Ruby, 97 95 78 75 62 bytes
->(r){r.scan(/AUG|\B\G.../).join(?,).sub(/,U(AA|AG|GA).*/,'')}
I don't golf much, so I'm sure it can be improved.
Edit: Stole Borrowed Martin Büttner's excellent \B\G trick
JavaScript 88 82 70 69 chars
s=>/AUG(...)+?(?=(U(AA|AG|GA)|$))/.exec(s)[0].match(/.../g).join(",")
Usage Example:
(s=>/AUG(...)+?(?=(U(AA|AG|GA)|$))/.exec(s)[0].match(/.../g).join(","))("ACAUGGAUGGACUGUAACCCCAUGC")
Retina, 39 38 32 30 bytes
M!`AUG|\B\G...
U(AA|AG|GA)\D*
The trailing linefeed is significant.
Output as a linefeed-separated list.
Explanation
M!`AUG|\B\G...
This is match stage which turns the input into a linefeed-separated list of all matches (due to the !). The regex itself matches every codon starting from the first AUG. We achieve this with two separate options. AUG matches unconditionally, so that it can start the list of matches. The second match can be any codon (... matches any three characters), but the \G is a special anchor which ensures that this can only match right after another match. The only problem is that \G also matches at the beginning of the string, which we don't want. Since the input consists only of word characters, we use \B (any position that is not a word boundary) to ensure that this match is not used at the beginning of the input.
U(AA|AG|GA)\D*
This finds the first stop codon, matched as U(AA|AG|GA) as well as everything after it and removes it from the string. Since the first stage split the codons into separate lines, we know that this match is properly aligned with the start codon. We use \D (non-digits) to match any character, since . wouldn't go past the linefeeds, and the input won't contain digits.
Haskell, 115 112 bytes
import Data.Lists
fst.break(\e->elem e["UAA","UAG","UGA"]||length e<3).chunksOf 3.snd.spanList((/="AUG").take 3)
Usage example:
*Main> ( fst.break(\e->elem e["UAA","UAG","UGA"]||length e<3).chunksOf 3.snd.spanList((/="AUG").take 3) ) "AUGCUUAUGAAUGGCAUGUACUAAUAGACUCACUUAAGCGGUGAUGAA"

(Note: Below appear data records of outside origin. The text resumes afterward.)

(* ===== verification/VersionRefs.v ===== *)
(** * Live versions ([leveldb-library/db/version_set.cc])

    The version set links the live versions; iterators and compactions hold
    references to a version, and the set holds one to the current version. A version
    that loses its last reference is unlinked and gives up its files. The links are
    a map from the identities of the versions: only their members matter. *)

From Stdlib Require Import Sorting.Sorted.
From stdpp Require Import base list sorting gmap.
From S2P Require Import Prelude Cursor Coding DbFormat VersionEdit VersionFiles VersionState Builder BuilderProps BuilderApply BuilderSave.

#[local] Open Scope Z_scope.

(** ** State *)

Record Versions := mkVersions {
  heap : FileHeap; live : gmap positive (list (list file)); version_refs : gmap positive Z;
  current_id : option positive; next_id : positive }.

Definition Versions_new : Versions := mkVersions (mkHeap 1 ∅ ∅) ∅ ∅ None 1.

Definition with_heap (h : FileHeap) (vs : Versions) : Versions := mkVersions h (live vs) (version_refs vs) (current_id vs) (next_id vs).

(** ** Operations *)

Definition Version_Ref (id : positive) (vs : Versions) : option Versions :=
  r ← version_refs vs !! id;
  Some (mkVersions (heap vs) (live vs) (<[id := r + 1]> (version_refs vs)) (current_id vs) (next_id vs)).

(** The last reference runs the destructor. *)
Definition Version_Unref (id : positive) (vs : Versions) : option Versions :=
  r ← version_refs vs !! id; _ ← assert_ (1 <=? r);
  if r - 1 =? 0 then
    levels ← live vs !! id; h ← Version_delete (version_of levels) (heap vs);
    Some (mkVersions h (delete id (live vs)) (delete id (version_refs vs)) (current_id vs) (next_id vs))
  else Some (mkVersions (heap vs) (live vs) (<[id := r - 1]> (version_refs vs)) (current_id vs) (next_id vs)).

(** The new version is an object of its own. *)
Definition AppendVersion (v : Version) (vs : Versions) : option Versions :=
  vs ← match current_id vs with Some c => Version_Unref c vs | None => Some vs end;
  let id := next_id vs in
  Some (mkVersions (heap vs) (<[id := files_ v]> (live vs)) (<[id := 1]> (version_refs vs)) (Some id) (Pos.succ id)).
(* ===== verification/CompactionKeep.v ===== *)
(** * What a compaction keeps

    The entries that [DoCompactionWork] drops are no longer needed: no snapshot that
    can still be read shows anything else without them. *)

From Stdlib Require Import Sorting.Sorted.
From stdpp Require Import base list sorting gmap.
From S2P Require Import Prelude LogReader Doubles Cursor Coding DbFormat DbIterView VersionEdit VersionFiles VersionState Builder VersionRefs.
From S2P Require Import Compaction CompactionProps CompactionSafe Manifest DbState CompactionWork.

#[local] Open Scope Z_scope.

Section keep.
Context `{ComparatorLaws} `{CodingLaws} `{!InternalKeyFormat, !InternalKeyFormatLaws}.
Context `{!InternalComparator, !InternalComparatorLaws}.
Implicit Types (es l : list entry) (ks : KeyState) (u : list Z).

(** ** The reference *)

(** No file below the next level has the user key in its range. *)
Definition is_base_level (v : Version) (level : nat) u : bool :=
  bool_decide (Forall (fun files => ~ Exists (overlaps (Some u) (Some u)) files) (drop (level + 2) (files_ v))).

Lemma is_base_level_ok v level u : is_base_level v level u = true <-> base_level v level u.
Proof.
  unfold is_base_level, base_level. rewrite bool_decide_eq_true, list.Forall_forall. split.
  - intros Hall l files Hl Hf. apply Hall, list_elem_of_lookup. exists (l - (level + 2))%nat. rewrite lookup_drop.
    by replace (level + 2 + (l - (level + 2)))%nat with l by lia.
  - intros Hall files [i Hi]%list_elem_of_lookup. rewrite lookup_drop in Hi. apply (Hall (level + 2 + i)%nat); [lia|done].
Qed.

Section kept.
Context (snapshot : Z) (base : list Z -> bool).

(** Whether an entry is dropped, and the state after it. *)
Definition drop_spec (key : list Z) ks : bool * KeyState :=
  match ParseInternalKey key with
  | None => (false, KeyState_new)
  | Some ikey =>
      let ks := note_user_key (user_key ikey) ks in
      (if last_sequence_for_key ks <=? snapshot then true
       else bool_decide (type ikey = kTypeDeletion) && (sequence ikey <=? snapshot) && base (user_key ikey),
       mkKeyState (current_user_key ks) (sequence ikey))
  end.

Fixpoint kept ks es : list entry :=
  match es with
  | [] => []
  | e :: es => let '(drop, ks) := drop_spec e.1 ks in if drop : bool then kept ks es else e :: kept ks es
  end.

Fixpoint state_after ks es : KeyState := match es with [] => ks | e :: es => state_after (drop_spec e.1 ks).2 es end.

Lemma kept_app ks es es' : kept ks (es ++ es') = kept ks es ++ kept (state_after ks es) es'.
Proof.
  revert ks. induction es as [|e es IH]; intros ks; [done|]. cbn [app kept state_after].
  destruct (drop_spec e.1 ks) as [[] ks']; cbn [snd]; [apply IH|]. cbn [app]. by rewrite IH.
Qed.

Lemma state_after_app ks es es' : state_after ks (es ++ es') = state_after (state_after ks es) es'.
Proof. revert ks. induction es as [|e es IH]; intros ks; [done|]. apply IH. Qed.

Lemma kept_sublist ks es : kept ks es `sublist_of` es.
Proof.
  revert ks. induction es as [|e es IH]; intros ks; cbn [kept]; [done|]. destruct (drop_spec e.1 ks) as [[] ks']; by constructor.
Qed.

(** ** Views *)

Context (q : Z) (Hq : snapshot <= q) (Hmax : snapshot < kMaxSequenceNumber).

Lemma newest_parsed u e l : newest q u (e :: l) =
  match ParseInternalKey e.1 with
  | Some k => if bool_decide (user_key k = u) && (sequence k <=? q) then Some (type k, e.2) else newest q u l
  | None => newest q u l
  end.
Proof.
  unfold newest. cbn [omap list_omap]. unfold visible. destruct (ParseInternalKey e.1) as [k|]; [|done]. cbn [mbind option_bind].
  destruct (sequence k <=? q); cbn [mbind option_bind]; [|by rewrite andb_false_r]. rewrite andb_true_r.
  by destruct (decide (user_key k = u)); [rewrite bool_decide_true|rewrite bool_decide_false].
Qed.

Lemma newest_none u l : (forall e k, e ∈ l -> ParseInternalKey e.1 = Some k -> user_key k <> u) -> newest q u l = None.
Proof.
  induction l as [|e l IH]; intros Hl; [done|]. rewrite newest_parsed. rewrite IH by (intros e' k He; apply Hl; by right).
  destruct (ParseInternalKey e.1) as [k|] eqn:Ek; [|done]. by rewrite bool_decide_false by (by apply (Hl e k); [left|]).
Qed.

Definition parses (e : entry) : Prop := is_Some (ParseInternalKey e.1).

Lemma note_same u ks : current_user_key ks = Some u -> note_user_key u ks = ks.
Proof. unfold note_user_key. intros ->. by rewrite (proj2 (Compare_eq u u)). Qed.

Lemma note_other u ks : current_user_key ks <> Some u -> note_user_key u ks = mkKeyState (Some u) kMaxSequenceNumber.
Proof.
  unfold note_user_key. destruct (current_user_key ks) as [k|]; [|done]. intros Hne.
  destruct (Z.eqb_spec (Compare u k) 0) as [E|]; [|done]. apply Compare_eq in E as ->. done.
Qed.

Lemma note_current u ks : current_user_key (note_user_key u ks) = Some u.
Proof.
  unfold note_user_key. destruct (current_user_key ks) as [k|] eqn:E; [|done]. destruct (Z.eqb_spec (Compare u k) 0) as [Ec|]; [|done].
  apply Compare_eq in Ec as ->. done.
Qed.

(** Entries after [p] of one user key are older than [p]. *)
Lemma same_key_older a b k k' : internal_lt a b -> ParseInternalKey a = Some k -> ParseInternalKey b = Some k' ->
  user_key k = user_key k' -> sequence k' <= sequence k.
Proof.
  intros Hlt (_ & Eu & Et)%ParseInternalKey_Some (_ & Eu' & Et')%ParseInternalKey_Some E.
  destruct Hlt as [Hlt|[_ Hlt]]; [rewrite <- Eu, <- Eu', E in Hlt; by apply lt_key_irrefl in Hlt|].
  rewrite Et, Et' in Hlt. destruct (type k), (type k'); cbn in Hlt; lia.
Qed.

(** When an entry of the key that is not newer than the snapshot was seen, none of the
    older ones is kept. *)
Lemma kept_hidden u a k ks es : ParseInternalKey a = Some k -> user_key k = u -> sequence k <= snapshot ->
  sorted_entries es -> Forall (fun e : entry => internal_lt a e.1) es -> Forall parses es ->
  ks = mkKeyState (Some u) (sequence k) -> newest q u (kept ks es) = None.
Proof.
  intros Ha Hu Hk Hs Hlt Hp ->. revert a k Ha Hu Hk Hlt. induction es as [|e es IH]; intros a k Ha Hu Hk Hlt; [done|].
  apply Forall_cons_1 in Hp as [[k' Hk'] Hp]. apply Forall_cons_1 in Hlt as [Hae Hlt].
  unfold sorted_entries in Hs. rewrite fmap_cons in Hs. apply StronglySorted_inv in Hs as [Hs He].
  assert (Forall (fun e' : entry => internal_lt e.1 e'.1) es) as He'.
  { rewrite list.Forall_forall in He. apply list.Forall_forall. intros e' Hin. apply He. apply list_elem_of_fmap. by exists e'. }
  destruct (decide (user_key k' = u)) as [E|E].
  - cbn [kept]. unfold drop_spec. rewrite Hk'. rewrite E, (note_same u) by done. cbn [last_sequence_for_key current_user_key]. rewrite (proj2 (Z.leb_le _ _)) by done.
    apply (IH Hs Hp e.1 k'); [done|done| |done]. pose proof (same_key_older _ _ k k' Hae Ha Hk' ltac:(congruence)). lia.
  - assert (lt_key u (ukey e.1)) as Hlater.
    { pose proof Hk' as (_ & Eu' & _)%ParseInternalKey_Some. pose proof Ha as (_ & Eu & _)%ParseInternalKey_Some.
      destruct Hae as [Hae|[Hae _]]; [by rewrite <- Hu, Eu|]. destruct E. congruence. }
    apply newest_none. intros e' k2 Hin Hk2. pose proof Hk2 as (_ & Eu2 & _)%ParseInternalKey_Some. rewrite Eu2. intros Eq.
    assert (e' = e \/ e' ∈ es) as [->|Hin'].
    { apply elem_of_cons. exact (elem_of_sublist _ _ _ Hin (kept_sublist _ (e :: es))). }
    + rewrite Eq in Hlater. by apply lt_key_irrefl in Hlater.
    + rewrite list.Forall_forall in He'. destruct (He' e' Hin') as [Hl|[Hl _]]; rewrite Eq in Hl.
      * by apply lt_key_asym in Hl.
      * rewrite Hl in Hlater. by apply lt_key_irrefl in Hlater.
Qed.

(** Of every key, the newest visible entry is kept, except a deletion of a key that no
    deeper level has. *)
Lemma kept_newest u ks es : sorted_entries es -> Forall parses es ->
  (current_user_key ks = Some u -> snapshot < last_sequence_for_key ks) ->
  newest q u (kept ks es) = newest q u es \/
  (exists x, newest q u es = Some (kTypeDeletion, x)) /\ newest q u (kept ks es) = None /\ base u = true.
Proof.
  intros Hs Hp. revert ks. induction es as [|e es IH]; intros ks Hks; [by left|].
  apply Forall_cons_1 in Hp as [[k Hk] Hp]. unfold sorted_entries in Hs. rewrite fmap_cons in Hs. apply StronglySorted_inv in Hs as [Hs He].
  specialize (IH Hs Hp). cbn [kept]. unfold drop_spec. rewrite Hk. rewrite (newest_parsed u e es), Hk.
  destruct (decide (user_key k = u)) as [Hu|Hu].
  - rewrite (bool_decide_true (user_key k = u)) by done. cbn [andb]. rewrite Hu.
    assert (snapshot < last_sequence_for_key (note_user_key u ks)) as Hlast.
    { destruct (decide (current_user_key ks = Some u)) as [E|E]; [by rewrite (note_same u); auto|by rewrite (note_other u)]. }
    rewrite (proj2 (Z.leb_gt _ _)) by done. rewrite note_current.
    destruct (bool_decide (type k = kTypeDeletion) && (sequence k <=? snapshot) && base u) eqn:Ed.
    + apply andb_true_iff in Ed as [[Et Esq]%andb_true_iff Eb]. apply bool_decide_eq_true in Et. apply Z.leb_le in Esq.
      rewrite (proj2 (Z.leb_le (sequence k) q)) by lia. right. split; [rewrite Et; by eexists|]. split; [|done].
      apply (kept_hidden u e.1 k); [done|done|done|done| |done|done].
      rewrite list.Forall_forall in He. apply list.Forall_forall. intros e' Hin. apply He. apply list_elem_of_fmap. by exists e'.
    + rewrite newest_parsed, Hk, (bool_decide_true (user_key k = u)) by done. cbn [andb].
      destruct (Z.leb_spec (sequence k) q) as [Hsq|Hsq]; [by left|]. apply IH. cbn. intros _. lia.
  - rewrite (bool_decide_false (user_key k = u)) by done. cbn [andb].
    assert (newest q u (kept (mkKeyState (current_user_key (note_user_key (user_key k) ks)) (sequence k)) es) = newest q u es \/
      (exists x, newest q u es = Some (kTypeDeletion, x)) /\
      newest q u (kept (mkKeyState (current_user_key (note_user_key (user_key k) ks)) (sequence k)) es) = None /\ base u = true) as Hrest.
    { apply IH. cbn [current_user_key]. rewrite note_current. by intros [= ?]. }
    destruct (_ <=? snapshot); [exact Hrest|]. destruct (_ && _ && _); [exact Hrest|].
    by rewrite newest_parsed, Hk, (bool_decide_false (user_key k = u)) by done.
Qed.

(** What is found of a key among the entries [above], those of a compaction and those
    [below], is found after the compaction, if keys of deeper levels are not base
    level keys. *)
Lemma kept_view es above below u v : sorted_entries es -> Forall parses es ->
  (forall e k, e ∈ below -> ParseInternalKey e.1 = Some k -> base (user_key k) = false) ->
  (u, v) ∈ view q (above ++ es ++ below) <-> (u, v) ∈ view q (above ++ kept KeyState_new es ++ below).
Proof.
  intros Hs Hp Hb. unfold view. rewrite !view_from_newest, !newest_app.
  enough (match newest q u es with Some x => Some x | None => newest q u below end = Some (kTypeValue, v) <->
    match newest q u (kept KeyState_new es) with Some x => Some x | None => newest q u below end = Some (kTypeValue, v)) as Hmid.
  { destruct (newest q u above); [done|]. by rewrite Hmid. }
  destruct (kept_newest u KeyState_new es Hs Hp) as [->|((x & ->) & -> & Hbu)]; [done|done|].
  rewrite newest_none; [by split|]. intros e k He Hk <-. by rewrite (Hb e k He Hk) in Hbu.
Qed.
End kept.
End keep.
(* ===== verification/MemCompact.v ===== *)
(** * Compacting the memtable returns ([leveldb-library/db/db_impl.cc], [CompactMemTable])

    The state in which the memtable can be compacted: the versions are sorted and
    counted, every level above 0 is disjoint, and the numbers are in order. From such
    a state [CompactMemTable] returns whatever the disk does and other threads do meanwhile, and
    leaves such a state, whether the table is written or not. *)

From Stdlib Require Import String Sorting.Sorted.
From stdpp Require Import base list sorting gmap.
From S2P Require Import Prelude LogReader Doubles Cursor Coding DbFormat VersionEdit VersionFiles VersionState Builder BuilderProps BuilderApply.
From S2P Require Import BuilderSave VersionRefs Compaction CompactionProps Manifest ManifestProps ManifestSafe DbState CompactionTables.

#[local] Open Scope Z_scope.

(** ** A file in a gap *)

Section gap.
Context `{ComparatorLaws} `{CodingLaws} `{!InternalKeyFormat, !InternalKeyFormatLaws}.
Context `{!InternalComparator, !InternalComparatorLaws}.
Implicit Types (f g : file) (files : list file) (m : FileMetaData) (v : Version) (e : VersionEdit).

(** Disjoint files are sorted by their smallest keys. *)
Lemma disjoint_sorted files : Forall (fun f => valid_file f) files -> disjoint files -> sorted_files files.
Proof.
  intros Hv Hd. split; [|done]. induction Hd as [|f files _ IH Hf]; constructor; apply Forall_cons_1 in Hv as [(_ & _ & Hle) Hv]; [by apply IH|].
  eapply List.Forall_impl; [|exact Hf]. intros g Hg. left. by eapply internal_le_lt_trans.
Qed.

(** A file that overlaps none of the files of a level has a place between them. *)
Lemma disjoint_gap files f : Forall (fun f => valid_file f) files -> disjoint files -> valid_file f ->
  (forall g, g ∈ files -> ~ overlaps (Some (ukey (smallest f))) (Some (ukey (largest f))) g) ->
  exists l1 l2, files = l1 ++ l2 /\ disjoint (l1 ++ f :: l2).
Proof.
  intros Hv Hd Hf. induction Hd as [|g files Hd IH Hg]; intros Ho; [exists [], []; by repeat constructor|].
  apply Forall_cons_1 in Hv as [Hvg Hv]. destruct (decide (lt_key (ukey (largest g)) (ukey (smallest f)))) as [Hlt|Hn1].
  - destruct IH as (l1 & l2 & -> & Hd'); [done|intros h Hh; apply Ho; by right|]. exists (g :: l1), l2. split; [done|]. cbn [app].
    constructor; [done|]. rewrite list.Forall_forall in Hg |- *. intros h [Hh|[->|Hh]%elem_of_cons]%elem_of_app.
    + apply Hg, elem_of_app. by left.
    + by left.
    + apply Hg, elem_of_app. by right.
  - destruct (decide (lt_key (ukey (largest f)) (ukey (smallest g)))) as [Hlt|Hn2].
    + exists [], (g :: files). split; [done|]. cbn [app]. assert (internal_lt (largest f) (smallest g)) as Hfg by by left.
      constructor; [by constructor|]. constructor; [done|]. eapply List.Forall_impl; [|exact Hg]. intros h Hh.
      eapply internal_lt_trans; [exact Hfg|]. destruct Hvg as (_ & _ & Hle). by eapply internal_le_lt_trans.
    + destruct (Ho g); [left|]. split; [intros a [= <-]; exact Hn1|intros b [= <-]; exact Hn2].
Qed.

(** An edit that only adds files. *)
Lemma adds_level i ms e : deleted_files_ e = [] -> edits_level i [e] ms = ms ++ of_level i (new_files_ e).
Proof. intros Hd. cbn. unfold edit_level. rewrite Hd, filter_keeps_all; [done|]. intros m _. apply not_elem_of_nil. Qed.

(** Such an edit fits when its file is in a gap of its level. *)
Lemma adds_fit v e level m : version_sorted v -> levels_ok v -> deleted_files_ e = [] -> compact_pointers_ e = [] ->
  new_files_ e = [(Z.of_nat level, m)] -> (level < Z.to_nat kNumLevels)%nat -> valid_meta m ->
  (forall i files, files_ v !! i = Some files -> NoDup (number <$> (meta <$> files)) /\ forall f, f ∈ files -> number f <> number m) ->
  ((0 < level)%nat -> free_to v (ukey (smallest m)) (ukey (largest m)) level) -> edits_fit v [e].
Proof.
  intros Hsort [Hlen Hlev] Ed Ep En Hlt Hm Hnum Hfree.
  assert (forall i, added_by i [e] = if decide (level = i) then [m] else []) as Eadd.
  { intros i. unfold added_by. cbn. rewrite app_nil_r, En, of_level_cons. cbn [fst snd]. destruct (decide (level = i)) as [->|Hne].
    - by rewrite decide_True.
    - rewrite decide_False; [done|lia]. }
  assert (fresh_numbers v [e]) as Hfresh.
  { intros i files Hi. destruct (Hnum i files Hi) as [Hnd Hnot]. rewrite Eadd. case_decide; [|by rewrite app_nil_r].
    rewrite fmap_app. apply list.NoDup_app. split; [done|]. split; [|apply NoDup_singleton].
    intros n (m' & -> & (f & -> & Hf)%list_elem_of_fmap)%list_elem_of_fmap. cbn. rewrite list_elem_of_singleton. by apply Hnot. }
  split; [|done|].
  - apply Forall_singleton. split; [rewrite Ep; constructor|rewrite Ed; constructor|]. rewrite En. apply Forall_singleton.
    split; [|done]. unfold level_ok, kNumLevels in *. cbn [fst]. lia.
  - intros i files Hi Hfiles. destruct (Hlev i files Hfiles) as [Hv Hl]. specialize (Hl Hi). pose proof (lf_disjoint _ Hl) as Hd.
    assert (exists files', meta <$> files' ≡ₚ edits_level i [e] (meta <$> files) /\ disjoint files' /\ Forall (fun f => valid_file f) files')
      as (files' & Hp & Hd' & Hv').
    { rewrite adds_level by done. change (of_level i (new_files_ e)) with (of_level i (new_files_ e)).
      assert (of_level i (new_files_ e) = added_by i [e]) as -> by (unfold added_by; cbn; by rewrite app_nil_r). rewrite Eadd.
      case_decide as Hli; [|exists files; by rewrite app_nil_r]. subst i.
      destruct (disjoint_gap files (File 1 m) Hv Hd Hm) as (l1 & l2 & -> & Hd').
      { intros g Hg. by apply (Hfree Hi level files g). }
      exists (l1 ++ File 1 m :: l2). split; [|split; [done|]].
      - rewrite !fmap_app, fmap_cons. cbn [meta]. rewrite <- Permutation_middle. by rewrite (Permutation_app_comm _ [m]).
      - apply Forall_app in Hv as [Hv1 Hv2]. apply Forall_app. split; [done|]. by constructor. }
    rewrite <- (sorted_level_unique i [e] files files'); [by apply ranges_disjoint_meta|by apply Hfresh|by apply disjoint_sorted|done].
Qed.

(** The edit without a file fits too. *)
Lemma nothing_fits v e : version_sorted v -> levels_ok v -> deleted_files_ e = [] -> compact_pointers_ e = [] -> new_files_ e = [] ->
  (forall i files, files_ v !! i = Some files -> NoDup (number <$> (meta <$> files))) -> edits_fit v [e].
Proof.
  intros Hsort [Hlen Hlev] Ed Ep En Hnum.
  assert (forall i, added_by i [e] = []) as Eadd by (intros i; unfold added_by; cbn; by rewrite app_nil_r, En).
  assert (fresh_numbers v [e]) as Hfresh by (intros i files Hi; rewrite Eadd, app_nil_r; by apply (Hnum i)).
  split; [|done|].
  - apply Forall_singleton. split; [rewrite Ep; constructor|rewrite Ed; constructor|rewrite En; constructor].
  - intros i files Hi Hfiles. destruct (Hlev i files Hfiles) as [Hv Hl]. pose proof (lf_disjoint _ (Hl Hi)) as Hd.
    rewrite <- (sorted_level_unique i [e] files files); [by apply ranges_disjoint_meta|by apply Hfresh|by apply disjoint_sorted|].
    by rewrite adds_level, En, app_nil_r by done.
Qed.

(** The version that is saved has valid files that are disjoint above level 0. *)
Lemma saved_levels base v es next : saves base v es next -> edits_fit base es -> length (files_ base) = Z.to_nat kNumLevels ->
  (forall i files, files_ v !! i = Some files -> Z.of_nat (length files) < 2 ^ 31) -> levels_ok v.
Proof.
  intros [[Hvl Hvs] Hf] [_ _ Hd] Hbl Hsmall. split; [done|]. intros i files Hi. destruct (Hvs i files Hi) as [Hs Hv]. split; [done|].
  intros H0i. split; [done| |by apply (Hsmall i)].
  destruct (lookup_lt_is_Some_2 (files_ base) i) as [bs Hbs]; [apply lookup_lt_Some in Hi; lia|].
  destruct (Hf i bs Hbs) as (files' & Hi' & E & _). rewrite Hi in Hi'. injection Hi' as <-.
  apply ranges_disjoint_files. rewrite E. by apply Hd.
Qed.
End gap.

(** ** LogAndApply returns *)

(** The set of versions between calls; [held] are the references of threads. *)
Record vers_ok (held : list positive) `{Comparator} `{Coding} `{!InternalKeyFormat} `{!ManifestOptions} (s : VersionSet) (vs : Versions) : Prop := {
  vk_sorted : version_sorted (current_ s);
  vk_storable : storable s;
  vk_numbers : numbers_fit s;
  vk_versions : versions_ok held [] vs;
  vk_current : exists c, current_id vs = Some c /\ live vs !! c = Some (files_ (current_ s)) }.

(** While the mutex is released other threads hand out numbers, and take and give up
    references to versions; if there is a reference to the current version they
    leave one, that of the background thread. *)
Definition readers_ok (others : VersionSet * Versions -> VersionSet * Versions) : Prop :=
  forall s vs held extra, numbers_fit s -> versions_ok held extra vs -> exists held' n q vs',
    others (s, vs) = (with_sequence q (with_next_file n s), vs') /\ is_u 64 n /\ is_u 64 q /\
    versions_ok held' extra vs' /\ current_id vs' = current_id vs /\
    forall c, current_id vs = Some c -> live vs' !! c = live vs !! c /\ (c ∈ held -> c ∈ held').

["AUG","CUU","AUG","AAU","GGC","AUG","UAC"]
How it works:
spanList((/="AUG").take 3) -- split input at the first "AUG"
snd -- take 2nd part ("AUG" + rest)
chunksOf 3 -- split into 3 element lists
fst.break(\e-> -- take elements from this list
elem e["UAA","UAG","UGA"]|| -- as long as we don't see end codons
length e<3) -- or run out of full codons